(** Lines 48-57, with the list [bundles_service] in the store. *)
Definition step_service (bundles_service : loc) (threshold_service : Z)
    (current_call_service : Bundle.service_key) (st : bundle_locals)
  : M bundle_locals :=
  if decide (Some current_call_service = last_call_service st) then
    mret {| last_call_service := last_call_service st;
            last_call_endpoint := last_call_endpoint st;
            count_service := count_service st + 1;
            count_endpoint := count_endpoint st |}
  else
    (if decide (threshold_service ≤ count_service st) then
       match Bundle.star_service (last_call_service st) (count_service st) with
       | Ok b => append_service bundles_service b
       | Raise e => raise e
       end
     else mret tt);;
    mret {| last_call_service := Some current_call_service;
            last_call_endpoint := last_call_endpoint st;
            count_service := 1;
            count_endpoint := count_endpoint st |}.

(** Lines 59-68, with the list [bundles_endpoint] in the store. *)
Definition step_endpoint (bundles_endpoint : loc) (threshold_endpoint : Z)
    (current_call_endpoint : Bundle.endpoint_key) (st : bundle_locals)
  : M bundle_locals :=
  if decide (Some current_call_endpoint = last_call_endpoint st) then
    mret {| last_call_service := last_call_service st;
            last_call_endpoint := last_call_endpoint st;
            count_service := count_service st;
            count_endpoint := count_endpoint st + 1 |}
  else
    (if decide (threshold_endpoint ≤ count_endpoint st) then
       match Bundle.star_endpoint (last_call_endpoint st) (count_endpoint st) with
       | Ok b => append_endpoint bundles_endpoint b
       | Raise e => raise e
       end
     else mret tt);;
    mret {| last_call_service := last_call_service st;
            last_call_endpoint := Some current_call_endpoint;
            count_service := count_service st;
            count_endpoint := 1 |}.

(** Lines 45-68: one iteration of the loop. *)
Definition bundle_body (bundles_service bundles_endpoint : loc)
    (threshold_service threshold_endpoint : Z)
    (st : bundle_locals) (c : Bundle.Call) : M bundle_locals :=
  st1 ← step_service bundles_service threshold_service (Bundle.call_service c) st;
  step_endpoint bundles_endpoint threshold_endpoint (Bundle.call_endpoint c) st1.

Fixpoint bundle_loop (bundles_service bundles_endpoint : loc)
    (threshold_service threshold_endpoint : Z)
    (st : bundle_locals) (calls : list Bundle.Call) : M unit :=
  match calls with
  | [] => mret tt
  | c :: rest =>
      st' ← bundle_body bundles_service bundles_endpoint
              threshold_service threshold_endpoint st c;
      bundle_loop bundles_service bundles_endpoint
        threshold_service threshold_endpoint st' rest
  end.

Definition detect_request_bundle (pipeline : loc)
    (threshold_service threshold_endpoint : Z) : M (loc * loc) :=
  bundles_service ← alloc (PyServiceBundles []);
  bundles_endpoint ← alloc (PyEndpointBundles []);
  calls ← load_pipeline pipeline;
  bundle_loop bundles_service bundles_endpoint threshold_service threshold_endpoint
    {| last_call_service := None; last_call_endpoint := None;
       count_service := 1; count_endpoint := 1 |} calls;;
  mret (bundles_service, bundles_endpoint).

(** Lines 108-117: one iteration, for the item [(node, in_degree)]. *)
Definition frontend_body (D frontend_services frontend_candidates
    frontend_violators : loc) (item : string * nat) : M unit :=
  let '(node, in_degree) := item in
  if decide (in_degree = 0%nat) then
    d ← load_digraph D;
    if decide (0 < out_degree d node)%nat
    then names_add frontend_candidates node
    else mret tt
  else
    b ← names_contains frontend_services node;
    if b : bool then names_add frontend_violators node else mret tt.

(** Lines 99-119. *)
Definition detect_frontend_integration (G : loc) (frontend_services : option loc)
  : M (loc * loc) :=
  frontend_services ←
    match frontend_services with
    | None => alloc (PyNames ∅)
    | Some l => mret l
    end;
  D ← new_DiGraph G;
  frontend_candidates ← alloc (PyNames ∅);
  frontend_violators ← alloc (PyNames ∅);
  view ← in_degree_view D;
  for_each (frontend_body D frontend_services frontend_candidates
              frontend_violators) view;;
  mret (frontend_candidates, frontend_violators).

(** Lines 166-177. *)
Definition inspect_preds (D ihr_candidates ihr_violators database_no_ihr_violators : loc)
    (node : string) : M unit :=
  d ← load_digraph D;
  let preds := pred d node in
  if decide (size preds = 1%nat) then
    match elements preds with
    | pred :: _ =>
        d' ← load_digraph D;
        (if decide (size (succ d' pred) = 1%nat)
         then pairs_add ihr_candidates (pred, node)
         else pairs_add ihr_violators (pred, node));;
        names_discard database_no_ihr_violators node
    | [] => mret tt
    end
  else mret tt.

(** Lines 163-182: one iteration, for the item [(node, out_degree)]. *)
Definition ihr_body (D database_services ihr_candidates ihr_violators
    database_call_violators database_no_ihr_violators : loc)
    (item : string * nat) : M unit :=
  let '(node, out_degree) := item in
  let zero_degree := bool_decide (out_degree = 0%nat) in
  is_database ← names_contains database_services node;
  (if zero_degree || is_database
   then inspect_preds D ihr_candidates ihr_violators database_no_ihr_violators node
   else mret tt);;
  if negb zero_degree && is_database
  then names_add database_call_violators node
  else mret tt.

(** Lines 153-188. *)
Definition detect_information_holder_resource (G : loc)
    (database_services : option loc) : M (loc * loc * loc * loc) :=
  database_services ←
    match database_services with
    | None => alloc (PyNames ∅)
    | Some l => mret l
    end;
  D ← new_DiGraph G;
  ihr_candidates ← alloc (PyPairs ∅);
  ihr_violators ← alloc (PyPairs ∅);
  database_call_violators ← alloc (PyNames ∅);
  database_no_ihr_violators ← names_copy database_services;
  view ← out_degree_view D;
  for_each (ihr_body D database_services ihr_candidates ihr_violators
              database_call_violators database_no_ihr_violators) view;;
  mret (ihr_candidates, ihr_violators,
        database_call_violators, database_no_ihr_violators).

(** The object a reference leads to, read as a set of names, as a set of
    pairs or as a list of bundles. *)
Definition names_at (h : heap) (l : loc) : option (gset string) :=
  match h !! l with Some (PyNames s) => Some s | _ => None end.
Definition pairs_at (h : heap) (l : loc) : option (gset (string * string)) :=
  match h !! l with Some (PyPairs s) => Some s | _ => None end.
Definition service_bundles_at (h : heap) (l : loc)
  : option (list Bundle.service_bundle) :=
  match h !! l with Some (PyServiceBundles b) => Some b | _ => None end.
Definition endpoint_bundles_at (h : heap) (l : loc)
  : option (list Bundle.endpoint_bundle) :=
  match h !! l with Some (PyEndpointBundles b) => Some b | _ => None end.

(** *** What the store holds for the values of the detectors *)

(** What a reference passed for an optional set stands for. *)
Definition names_arg (h : heap) (arg : option loc) (value : option (gset string))
  : Prop :=
  match arg, value with
  | None, None => True
  | Some l, Some s => h !! l = Some (PyNames s)
  | _, _ => False
  end.

(** The four sets of [st] are the objects at the four references. *)
Definition ihr_repr (lc lv lcv lno : loc) (st : IHR.locals) (h : heap) : Prop :=
  h !! lc = Some (PyPairs (IHR.ihr_candidates st)) ∧
  h !! lv = Some (PyPairs (IHR.ihr_violators st)) ∧
  h !! lcv = Some (PyNames (IHR.database_call_violators st)) ∧
  h !! lno = Some (PyNames (IHR.database_no_ihr_violators st)).

(** The locals of the loop that are plain values. *)
Definition lower (st : Bundle.locals) : bundle_locals :=
  {| last_call_service := Bundle.last_call_service st;
     last_call_endpoint := Bundle.last_call_endpoint st;
     count_service := Bundle.count_service st;
     count_endpoint := Bundle.count_endpoint st |}.

(** The two lists of [st] are the objects at the two references. *)
Definition bundle_repr (lbs lbe : loc) (st : Bundle.locals) (h : heap) : Prop :=
  h !! lbs = Some (PyServiceBundles (Bundle.bundles_service st)) ∧
  h !! lbe = Some (PyEndpointBundles (Bundle.bundles_endpoint st)).

End Store.

(** ** Runs of a pipeline

    What the specification calls a run: a maximal block of consecutive calls
    with the same key. [runs] lists the runs of a list of keys in order, each
    with its key and its length. *)

Module Runs.
Section runs.
Context {K : Type} `{EqDecision K}.

(** The runs of [keys] when a run of [count] keys [last] comes before them. *)
Fixpoint runs_from (last : K) (count : Z) (keys : list K) : list (K * Z) :=
  match keys with
  | [] => [(last, count)]
  | k :: rest =>
      if decide (k = last) then runs_from last (count + 1) rest
      else (last, count) :: runs_from k 1 rest
  end.

Definition runs (keys : list K) : list (K * Z) :=
  match keys with
  | [] => []
  | k :: rest => runs_from k 1 rest
  end.

(** All runs but the trailing one: the runs that a different key closed. *)
Definition closed_runs (keys : list K) : list (K * Z) := removelast (runs keys).

(** The runs whose length meets the threshold. *)
Definition meeting (threshold : Z) (rs : list (K * Z)) : list (K * Z) :=
  filter (λ r : K * Z, threshold ≤ r.2) rs.

(** The finding a key [k] closes when it follows a run of [count] keys [last]. *)
Definition closing (threshold : Z) (last : K) (count : Z) (k : K) : list (K * Z) :=
  if decide (k = last) then []
  else if decide (threshold ≤ count) then [(last, count)] else [].

(** The findings of the runs closed after a run of [count] keys [last]. *)
Definition emitted (threshold : Z) (last : K) (count : Z) (keys : list K)
  : list (K * Z) :=
  meeting threshold (removelast (runs_from last count keys)).

(** Two runs in a row have different keys, and a run is not empty. *)
Inductive runs_ok : list (K * Z) → Prop :=
| runs_ok_nil : runs_ok []
| runs_ok_one k n : 0 < n → runs_ok [(k, n)]
| runs_ok_cons k n k' n' rs :
    0 < n → k ≠ k' → runs_ok ((k', n') :: rs) → runs_ok ((k, n) :: (k', n') :: rs).

(** Writing every run out again. *)
Definition expand (rs : list (K * Z)) : list K :=
  r ← rs; replicate (Z.to_nat r.2) r.1.

(** The lengths of a list of runs, added up. *)
Definition total (rs : list (K * Z)) : Z := foldr (λ r acc, r.2 + acc) 0 rs.

End runs.

Definition service_finding (r : Bundle.service_key * Z) : Bundle.service_bundle :=
  let '((f, t), n) := r in (f, t, n).
Definition endpoint_finding (r : Bundle.endpoint_key * Z) : Bundle.endpoint_bundle :=
  let '((f, t, e), n) := r in (f, t, e, n).

End Runs.

(** ** Calls of a multigraph *)

(** [u] calls [v]: the multigraph has an edge instance from [u] to [v]. *)
Definition calls (G : Graph.MultiDiGraph) (u v : string) : Prop :=
  ∃ key, (u, v, key) ∈ Graph.mg_edges G.

(** [p] is the only caller of [n]. *)
Definition sole_caller (G : Graph.MultiDiGraph) (p n : string) : Prop :=
  calls G p n ∧ ∀ u, calls G u n → u = p.

(** ** The notifications

    Every finding is also written to standard output with [print], one line
    per call of [print]. The functions of this module are the three
    detectors once more, now together with the lines they write; the lines
    are the f-strings of the source, where a string is written as it is, an
    integer in decimal and [None] as [None]. *)

Module Notify.
Import Graph.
****
Which lines of the records hold the string "heap"? Copy each one.

Definition names_at (h : heap) (l : loc) : option (gset string) :=
Definition pairs_at (h : heap) (l : loc) : option (gset (string * string)) :=
Definition service_bundles_at (h : heap) (l : loc)
Definition endpoint_bundles_at (h : heap) (l : loc)
Definition names_arg (h : heap) (arg : option loc) (value : option (gset string))
Definition ihr_repr (lc lv lcv lno : loc) (st : IHR.locals) (h : heap) : Prop :=
Definition bundle_repr (lbs lbe : loc) (st : Bundle.locals) (h : heap) : Prop :=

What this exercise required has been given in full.